- YOUR GOAL:
Word for word, restate the lines from the start of the data below through the line containing "(** X18: [translateIssuePage]".

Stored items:
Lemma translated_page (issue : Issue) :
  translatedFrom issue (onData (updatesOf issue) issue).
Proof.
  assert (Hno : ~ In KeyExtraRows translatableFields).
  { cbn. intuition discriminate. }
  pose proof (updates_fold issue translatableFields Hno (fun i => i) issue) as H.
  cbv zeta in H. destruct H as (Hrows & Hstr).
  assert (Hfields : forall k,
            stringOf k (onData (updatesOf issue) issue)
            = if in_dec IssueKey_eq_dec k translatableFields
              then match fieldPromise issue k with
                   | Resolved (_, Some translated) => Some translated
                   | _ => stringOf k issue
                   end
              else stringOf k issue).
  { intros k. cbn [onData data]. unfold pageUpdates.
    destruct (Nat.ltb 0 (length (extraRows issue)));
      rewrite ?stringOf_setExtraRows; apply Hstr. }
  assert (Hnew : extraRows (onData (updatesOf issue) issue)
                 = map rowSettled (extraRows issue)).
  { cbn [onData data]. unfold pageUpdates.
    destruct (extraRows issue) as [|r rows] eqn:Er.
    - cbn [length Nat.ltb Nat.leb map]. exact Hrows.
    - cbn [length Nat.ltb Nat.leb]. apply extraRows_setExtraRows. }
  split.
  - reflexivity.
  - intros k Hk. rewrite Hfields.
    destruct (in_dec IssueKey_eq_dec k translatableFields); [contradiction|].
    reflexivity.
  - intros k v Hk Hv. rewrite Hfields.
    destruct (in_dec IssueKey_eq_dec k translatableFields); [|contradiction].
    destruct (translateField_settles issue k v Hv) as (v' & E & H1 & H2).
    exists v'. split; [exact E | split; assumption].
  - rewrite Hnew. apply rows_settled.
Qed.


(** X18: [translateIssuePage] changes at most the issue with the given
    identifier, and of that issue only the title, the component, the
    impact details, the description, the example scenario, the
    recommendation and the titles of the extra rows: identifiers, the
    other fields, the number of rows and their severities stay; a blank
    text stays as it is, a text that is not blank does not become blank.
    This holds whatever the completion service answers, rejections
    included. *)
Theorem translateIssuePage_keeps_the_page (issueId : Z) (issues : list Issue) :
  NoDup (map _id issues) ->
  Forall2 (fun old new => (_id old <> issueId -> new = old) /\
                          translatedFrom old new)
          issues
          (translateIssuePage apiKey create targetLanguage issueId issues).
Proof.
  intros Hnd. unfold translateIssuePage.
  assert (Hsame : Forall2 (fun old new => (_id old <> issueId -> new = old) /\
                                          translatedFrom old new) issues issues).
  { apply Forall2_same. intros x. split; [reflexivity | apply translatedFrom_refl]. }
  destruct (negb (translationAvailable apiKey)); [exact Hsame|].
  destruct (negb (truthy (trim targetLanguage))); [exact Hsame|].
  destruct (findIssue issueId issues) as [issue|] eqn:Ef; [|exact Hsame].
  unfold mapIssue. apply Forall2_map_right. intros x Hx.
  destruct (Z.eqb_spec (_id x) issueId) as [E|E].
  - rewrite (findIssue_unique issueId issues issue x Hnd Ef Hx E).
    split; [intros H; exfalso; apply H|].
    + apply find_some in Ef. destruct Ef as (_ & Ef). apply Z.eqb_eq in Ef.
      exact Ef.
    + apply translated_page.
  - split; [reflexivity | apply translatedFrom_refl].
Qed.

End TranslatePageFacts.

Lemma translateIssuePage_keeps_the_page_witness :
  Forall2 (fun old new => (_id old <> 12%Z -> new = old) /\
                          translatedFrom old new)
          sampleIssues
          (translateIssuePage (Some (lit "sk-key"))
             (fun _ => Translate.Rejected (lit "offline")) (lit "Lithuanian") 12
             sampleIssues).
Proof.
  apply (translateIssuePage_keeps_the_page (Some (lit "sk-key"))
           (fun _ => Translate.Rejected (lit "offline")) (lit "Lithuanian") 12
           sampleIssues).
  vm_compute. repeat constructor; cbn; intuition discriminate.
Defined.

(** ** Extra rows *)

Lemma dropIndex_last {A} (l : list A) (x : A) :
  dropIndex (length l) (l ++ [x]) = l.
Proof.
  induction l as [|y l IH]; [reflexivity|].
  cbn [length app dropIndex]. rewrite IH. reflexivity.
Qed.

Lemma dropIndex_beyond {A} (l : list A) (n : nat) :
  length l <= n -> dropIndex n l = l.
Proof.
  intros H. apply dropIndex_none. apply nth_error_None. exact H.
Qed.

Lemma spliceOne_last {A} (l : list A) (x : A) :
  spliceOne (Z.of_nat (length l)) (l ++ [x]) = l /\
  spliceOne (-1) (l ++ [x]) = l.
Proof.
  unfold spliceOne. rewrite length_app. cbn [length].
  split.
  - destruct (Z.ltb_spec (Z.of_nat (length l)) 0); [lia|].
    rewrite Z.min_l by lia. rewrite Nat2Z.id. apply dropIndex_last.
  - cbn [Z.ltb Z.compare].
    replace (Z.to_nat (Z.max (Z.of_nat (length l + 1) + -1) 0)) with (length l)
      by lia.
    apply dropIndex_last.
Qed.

- WRITTEN ANSWER:
Lemma translated_page (issue : Issue) :
  translatedFrom issue (onData (updatesOf issue) issue).
Proof.
  assert (Hno : ~ In KeyExtraRows translatableFields).
  { cbn. intuition discriminate. }
  pose proof (updates_fold issue translatableFields Hno (fun i => i) issue) as H.
  cbv zeta in H. destruct H as (Hrows & Hstr).
  assert (Hfields : forall k,
            stringOf k (onData (updatesOf issue) issue)
            = if in_dec IssueKey_eq_dec k translatableFields
              then match fieldPromise issue k with
                   | Resolved (_, Some translated) => Some translated
                   | _ => stringOf k issue
                   end
              else stringOf k issue).
  { intros k. cbn [onData data]. unfold pageUpdates.
    destruct (Nat.ltb 0 (length (extraRows issue)));
      rewrite ?stringOf_setExtraRows; apply Hstr. }
  assert (Hnew : extraRows (onData (updatesOf issue) issue)
                 = map rowSettled (extraRows issue)).
  { cbn [onData data]. unfold pageUpdates.
    destruct (extraRows issue) as [|r rows] eqn:Er.
    - cbn [length Nat.ltb Nat.leb map]. exact Hrows.
    - cbn [length Nat.ltb Nat.leb]. apply extraRows_setExtraRows. }
  split.
  - reflexivity.
  - intros k Hk. rewrite Hfields.
    destruct (in_dec IssueKey_eq_dec k translatableFields); [contradiction|].
    reflexivity.
  - intros k v Hk Hv. rewrite Hfields.
    destruct (in_dec IssueKey_eq_dec k translatableFields); [|contradiction].
    destruct (translateField_settles issue k v Hv) as (v' & E & H1 & H2).
    exists v'. split; [exact E | split; assumption].
  - rewrite Hnew. apply rows_settled.
Qed.


(** X18: [translateIssuePage] changes at most the issue with the given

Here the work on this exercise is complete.